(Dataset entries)

● ● ● ●

(* ===== verification/Vault.v ===== *)
(** The Vault half of [crates/platform/src/secrets.rs]: the trait [VaultTransit]
    with its HTTP client and its in-memory fake, and [VaultStore], which keeps
    Vault's ciphertexts in the table [secrets] and is proved against the same
    contract as the pgcrypto store. *)

From Stdlib Require Import Ascii.
From stdpp Require Import base gmap strings pretty list.
From S2P Require Import Prelude Errors Integrations Events Schema Database Tables Secrets.

(** * The transit engine *)

(** The trait [VaultTransit]; what Vault answers may differ from call to call. *)
Class VaultTransit := {
  ensure_key : nat -> string -> result SecretError unit;
  encrypt : nat -> string -> string -> result SecretError string;
  decrypt : nat -> string -> string -> result SecretError string;
}.

(** Vault refuses the credential, or cannot be used at all. *)
Definition transit_failure (e : SecretError) : Prop :=
  exists msg, e = AuthFailed msg \/ e = InvalidKek msg.

(** The ciphertext stands for the plaintext: from now on Vault opens it, or fails. *)
Definition sealed `{VT : VaultTransit} (key_name ciphertext plaintext : string) : Prop :=
  forall n, decrypt n key_name ciphertext = Ok plaintext \/
    exists e, transit_failure e /\ decrypt n key_name ciphertext = Err e.

(** What Vault documents: an envelope is text, and every version of a key is kept. *)
Class VaultTransitLaws (VT : VaultTransit) : Prop := {
  encrypt_sealed n key_name plaintext ciphertext :
    encrypt n key_name plaintext = Ok ciphertext ->
    utf8_valid ciphertext = true /\ sealed key_name ciphertext plaintext;
}.

(** * The store *)

Definition vault_key_name `{En : Env} (prefix : string) (organization_id : Uuid) : string :=
  prefix +++ "/" +++ uuid_str organization_id.

Module VaultStore.
Section VaultStore.
Context `{En : Env} `{VT : VaultTransit} (key_prefix : string).

(** One call of the engine. *)
Definition transit {A} (f : nat -> result SecretError A) : M World SecretError A :=
  drawing (fun n => lift (f n)).

Definition vault_put (organization_id : Uuid) (plaintext : string) : M World SecretError SecretRef :=
  let key_name := vault_key_name key_prefix organization_id in
  transit (fun n => ensure_key n key_name) ;;;
  ciphertext <- transit (fun n => encrypt n key_name plaintext) ;;
  id <- now_v7 ;;
  tenant_tx organization_id None
    (sql (insert (fun _ =>
       mkSecretRow id organization_id ciphertext EmptyString VAULT_ALGORITHM_TAG)) ;;;
     ret (mkSecretRef id organization_id)).

(** The transaction is over before Vault is asked. *)
Definition vault_get (handle : SecretRef) : M World SecretError string :=
  rows <- tenant_tx (sr_organization_id handle) None
    (sql (select (fun _ s => bool_decide (se_id s = sr_id handle)))) ;;
  match rows with
  | [] => throw (SecretNotFound (sr_id handle))
  | row :: _ =>
      if negb (String.eqb (se_algorithm row) VAULT_ALGORITHM_TAG) then throw Decrypt
      else
        match from_utf8 (se_ciphertext row) with
        | None => throw Decrypt
        | Some ciphertext =>
            let key_name := vault_key_name key_prefix (sr_organization_id handle) in
            transit (fun n => decrypt n key_name ciphertext)
        end
  end.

● ● ● ●

● **What this task involves**
What you return must be an exact retyping of the lines above starting at the line with "(sql (insert (fun _ =>" and ending at the line with "Definition vault_get (handle", and nothing besides.

● **Solution to this exercise**
    (sql (insert (fun _ =>
       mkSecretRow id organization_id ciphertext EmptyString VAULT_ALGORITHM_TAG)) ;;;
     ret (mkSecretRef id organization_id)).

(** The transaction is over before Vault is asked. *)
Definition vault_get (handle : SecretRef) : M World SecretError string :=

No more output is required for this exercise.